地域医療再生プログラムとは?

第3回 香取海匝保健医療圏の
「地域医療再生プログラム」その1

?一極集中を解消するために自治体病院を再編ネットワーク化?

2011.10.12   文/桶谷仁志

市外の患者が70%を占める旭中央病院

 旭中央病院のカバーする医療圏は、香取海匝保健医療圏を超えて、南の山武地域、さらに北は茨城県にまで広がっています。
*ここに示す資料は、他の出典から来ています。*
(* ===== verification/ClusterFindings.v ===== *)
(** * Why the conditions are there

    Three of the conditions of [allowed] exclude what the code does not: a refusal from the past that
    makes a node step down, a new leader that still has the acknowledgements of an earlier term, and
    such an acknowledgement that arrives late. Without them the safety theorems fail, and here is how: executions of the
    code, computed, that end with two leaders in one term, and with two nodes that have committed
    different entries at one index. *)

From stdpp Require Import prelude gmap strings sorting countable list.
From S2P Require Import Prelude Serde Protocol StateMachine Storage Rpc Node NodeVotes NodeCore Instances Samples Cluster ClusterRun.
#[local] Open Scope Z_scope.

Import Codec.

(** The labels that are allowed apart from these conditions. *)
Definition label_free (l : label) (c : Cluster) : Prop :=
  match l with
  | LVoteReply i peer reply =>
      ∃ rd, cl_rounds c !! i = Some rd ∧ peer ∈ rd_waiting rd ∧
        (peer, RequestVote (vo_args (rd_round rd)), VoteResponse reply) ∈ cl_replies c
  | LAppendReply peer args reply => (peer, AppendEntries args, AppendReply reply) ∈ cl_replies c
  | _ => label_ok l c
  end.

#[local] Instance label_free_dec l c : Decision (label_free l c).
Proof. destruct l; unfold label_free; apply _. Defined.

Definition free_step (c c' : Cluster) : Prop := ∃ l, label_free l c ∧ c' = cl_step l c.

(** ** Scripts *)

(** What a script does next, with the messages looked up in the cluster. *)
Inductive act :=
  | Stand (id : string)                 (** becomes a candidate *)
  | Ask (id : string)                   (** sends its requests for votes *)
  | Answer (voter id : string)          (** the voter handles the last request of [id] *)
  | Count (i : nat) (voter : string)    (** round [i] receives the voter's last answer to it *)
  | Put (id key value : string)
  | Send (id peer : string)             (** an append and its delivery *)
  | Ack (id peer : string) (t : Z)      (** the acknowledgement of the last append of term [t] *)
  | Copy (id peer : string).            (** all three *)

Definition last_request (id : string) (c : Cluster) : option RaftMessage :=
  last (omap (λ x, match x.2 with RequestVote a => if bool_decide (rv_candidate_id a = id) then Some x.2 else None | _ => None end) (cl_sent c)).

Definition answer_to (peer : string) (req : RaftMessage) (c : Cluster) : option RaftMessage :=
  last (omap (λ x, if bool_decide (x.1 = (peer, req)) then Some x.2 else None) (cl_replies c)).

(** The append of [id] in term [t] that [peer] answered last, and the answer. *)
Definition last_ack (id peer : string) (t : Z) (c : Cluster) : option (AppendEntriesArgs * AppendReplyArgs) :=
  last (omap (λ x, match x with
    | (p, AppendEntries a, AppendReply r) =>
        if bool_decide (p = peer ∧ ae_leader_id a = id ∧ ae_term a = t) then Some (a, r) else None
    | _ => None end) (cl_replies c)).

Definition send_labels (id peer : string) (c : Cluster) : list label :=
  match cl_nodes c !! id with
  | None => []
  | Some n =>
      let l := LAppend id (sync_view n) peer in
      match last (cl_sent (cl_step l c)) with Some (_, msg) => [l; LDeliver peer msg] | None => [l] end
  end.

Definition ack_labels (id peer : string) (t : Z) (c : Cluster) : list label :=
  match last_ack id peer t c with Some (a, r) => [LAppendReply peer a r] | None => [] end.

Definition labels_of (x : act) (c : Cluster) : list label :=
  match x with
  | Stand id => [LPromote id]
  | Ask id => [LRequestVotes id]
  | Answer voter id => match last_request id c with Some msg => [LDeliver voter msg] | None => [] end
  | Count i voter =>
      match cl_rounds c !! i ≫= λ rd, answer_to voter (RequestVote (vo_args (rd_round rd))) c with
      | Some (VoteResponse r) => [LVoteReply i voter r]
      | _ => []
      end
  | Put id k v => [LPropose id [CSet k v]]
  | Send id peer => send_labels id peer c
  | Ack id peer t => ack_labels id peer t c
  | Copy id peer =>
      let ls := send_labels id peer c in
      ls ++ ack_labels id peer (default 0 (current_term <$> cl_nodes c !! id)) (foldl (λ c l, cl_step l c) c ls)
  end.

(** The cluster after the labels, if every one is free to happen. *)
Fixpoint free_run (ls : list label) (c : Cluster) : option Cluster :=
  match ls with
  | [] => Some c
  | l :: ls' => if decide (label_free l c) then free_run ls' (cl_step l c) else None
  end.

Fixpoint play (xs : list act) (c : Cluster) : option Cluster :=
  match xs with
  | [] => Some c
  | x :: xs' => c' ← free_run (labels_of x c) c; play xs' c'
  end.

Lemma free_run_steps ls c c' : free_run ls c = Some c' → rtc free_step c c'.
Proof.
  revert c. induction ls as [|l ls IH]; simpl; intros c; [by intros [= <-]|].
  case_decide; [|done]. intros E. eapply rtc_l; [by exists l|by apply IH].
Qed.

Lemma play_steps xs c c' : play xs c = Some c' → rtc free_step c c'.
Proof.
  revert c. induction xs as [|x xs IH]; simpl; intros c; [by intros [= <-]|].
  destruct (free_run (labels_of x c) c) as [c1|] eqn:E; simpl; [|done].
  intros Hp. etransitivity; [by eapply free_run_steps|by apply IH].
Qed.

(** ** Two leaders in one term *)

(** A request of [a] in term 1 is refused by [b], which is in term 2. By the time the refusal
    arrives [a] has voted for [c] in term 3; it goes back to term 2 and forgets the vote. *)
Definition forgotten_vote : list act :=
  [Stand "a"; Ask "a"; Stand "b"; Stand "b"; Answer "b" "a"; Stand "c"; Stand "c"; Stand "c"; Ask "c"; Answer "a" "c"; Count 1 "a";
   Count 0 "b"; Stand "b"; Ask "b"; Answer "a" "b"; Count 2 "a"].

Definition elected (c : Cluster) (s : string) : option (NodeState * Z) :=
  (λ n, (state n, current_term n)) <$> cl_nodes c !! s.

(** The late refusal of [request_votes] lets a cluster elect two leaders in one term. *)
Lemma late_refusal_elects_two : ∃ c, rtc free_step three_fresh c ∧
  elected c "b" = Some (Leader, 3) ∧ elected c "c" = Some (Leader, 3).
Proof.
  destruct (play forgotten_vote three_fresh) as [c|] eqn:E; [|vm_compute in E; discriminate].
  exists c. split; [by eapply play_steps|].
  assert (Ht : (λ c, (elected c "b", elected c "c")) <$> play forgotten_vote three_fresh =
    Some (Some (Leader, 3), Some (Leader, 3))) by (vm_compute; reflexivity).
  rewrite E in Ht. by apply Some_inj, pair_equal_spec in Ht.
Qed.

(** ** Two entries at one index *)

Definition quintet : list string := ["a"; "b"; "c"; "d"; "e"].

Definition five_fresh : Cluster :=
  mkClusterState (list_to_map ((λ s, (s, new_node s (filter (λ p, p ≠ s) quintet))) <$> quintet)) [] [] [] [].

Lemma five_fresh_ok : fresh_cluster quintet five_fresh.
Proof.
  split_and!; try done.
  - repeat constructor; set_solver.
  - intros s n Hn. apply elem_of_list_to_map_2, list_elem_of_fmap in Hn as (q & [= -> ->] & _).
    split; try reflexivity; [..|vm_compute; intuition discriminate].
Qed.

(** [a] leads term 1 and copies two entries to [b]; [c] leads term 2 and overwrites them on [a].
    When [a] leads again, in term 3, it still believes that [b] has two entries: with [d] it commits one that
    [b] does not have, and [c], which [b] and [e] elect in term 4, commits another in its place. *)
Definition believed_copy : list act :=
  [Stand "a"; Ask "a"; Answer "b" "a"; Count 0 "b"; Answer "c" "a"; Count 0 "c";
   Put "a" "k" "x1"; Put "a" "k" "x2"; Copy "a" "b";
   Stand "c"; Ask "c"; Answer "d" "c"; Count 1 "d"; Answer "e" "c"; Count 1 "e";
   Put "c" "k" "y1"; Copy "c" "a";
   Stand "a"; Ask "a"; Answer "d" "a"; Count 2 "d"; Answer "e" "a"; Count 2 "e";
   Put "a" "k" "z2"; Copy "a" "d"; Copy "a" "d"; Copy "a" "d";
   Stand "c"; Stand "c"; Ask "c"; Answer "b" "c"; Count 3 "b"; Answer "e" "c"; Count 3 "e";
   Put "c" "k" "w2"; Copy "c" "b"; Copy "c" "b"; Copy "c" "b"; Copy "c" "e"; Copy "c" "e"; Copy "c" "e"].

Definition committed (c : Cluster) (s : string) : option (list LogEntry) :=
  (λ n, take (Z.to_nat (commit_index n)) (log n)) <$> cl_nodes c !! s.

(** A script that ends with two different entries committed at index 2. *)
Lemma diverges xs la lc :
  (λ c, (committed c "a", committed c "c")) <$> play xs five_fresh = Some (Some la, Some lc) →
  ∃ c, rtc free_step five_fresh c ∧ committed c "a" = Some la ∧ committed c "c" = Some lc.
Proof.
  intros Ht. destruct (play xs five_fresh) as [c|] eqn:E; [|done].
  exists c. split; [by eapply play_steps|]. by apply Some_inj, pair_equal_spec in Ht.
Qed.

(** The acknowledgements [become_leader] keeps let two nodes commit different entries at one index. *)
Lemma stale_match_index_breaks_agreement : ∃ c, rtc free_step five_fresh c ∧
  committed c "a" = Some [mkLogEntry 2 1 (CSet "k" "y1"); mkLogEntry 3 2 (CSet "k" "z2")] ∧
  committed c "c" = Some [mkLogEntry 2 1 (CSet "k" "y1"); mkLogEntry 4 2 (CSet "k" "w2")].
Proof. apply (diverges believed_copy). vm_compute. reflexivity. Qed.

(** The same with the acknowledgement of [b] on its way until [a] leads again: the task that waits for
    it does not compare the terms either. *)
Definition late_ack : list act :=
  [Stand "a"; Ask "a"; Answer "b" "a"; Count 0 "b"; Answer "c" "a"; Count 0 "c";
   Put "a" "k" "x1"; Put "a" "k" "x2"; Send "a" "b";
   Stand "c"; Ask "c"; Answer "d" "c"; Count 1 "d"; Answer "e" "c"; Count 1 "e";
   Put "c" "k" "y1"; Copy "c" "a";
   Stand "a"; Ask "a"; Answer "d" "a"; Count 2 "d"; Answer "e" "a"; Count 2 "e";
   Put "a" "k" "z2"; Ack "a" "b" 1; Copy "a" "d"; Copy "a" "d"; Copy "a" "d";
   Stand "c"; Stand "c"; Ask "c"; Answer "b" "c"; Count 3 "b"; Answer "e" "c"; Count 3 "e";
   Put "c" "k" "w2"; Copy "c" "b"; Copy "c" "b"; Copy "c" "b"; Copy "c" "e"; Copy "c" "e"; Copy "c" "e"].

Lemma late_ack_breaks_agreement : ∃ c, rtc free_step five_fresh c ∧
  committed c "a" = Some [mkLogEntry 2 1 (CSet "k" "y1"); mkLogEntry 3 2 (CSet "k" "z2")] ∧
  committed c "c" = Some [mkLogEntry 2 1 (CSet "k" "y1"); mkLogEntry 4 2 (CSet "k" "w2")].
Proof. apply (diverges late_ack). vm_compute. reflexivity. Qed.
 これに加え、圏内の他の自治体から、旭中央病院を受診する患者も増え続けています。銚子市立総合病院の休院に代表されるように、圏内の自治体病院では、医師数の減少や診療科の休止といった診療機能の低下傾向もあって、旭中央病院を受診する患者が多くなっていると見られます。

旭市外から旭中央病院に受診する患者の増加状況(平成12→20年度の増加率)

 上図は、旭市の外から旭中央病院を受診する患者の増加状況を示したものです。入院、外来、救急ともに大きく増えていて、特に救急の受け入れは、入院・外来以上に急増しています。救急受入れ患者数は、平成10年度に4万5017人であったものが、平成20年には6万1671人と、10年間で1.37倍にも増加しているのです。ちなみに、旭中央病院を受診する市外の患者の割合は、入院・外来ともに70%にも達しています。

 このように地域の患者が一極に集中する現象が起きており、旭中央病院は全国の自治体病院の中でも患者数が飛び抜けて多い病院となっています。その結果、診療機能はいまやパンク寸前の状態にまで追い込まれています。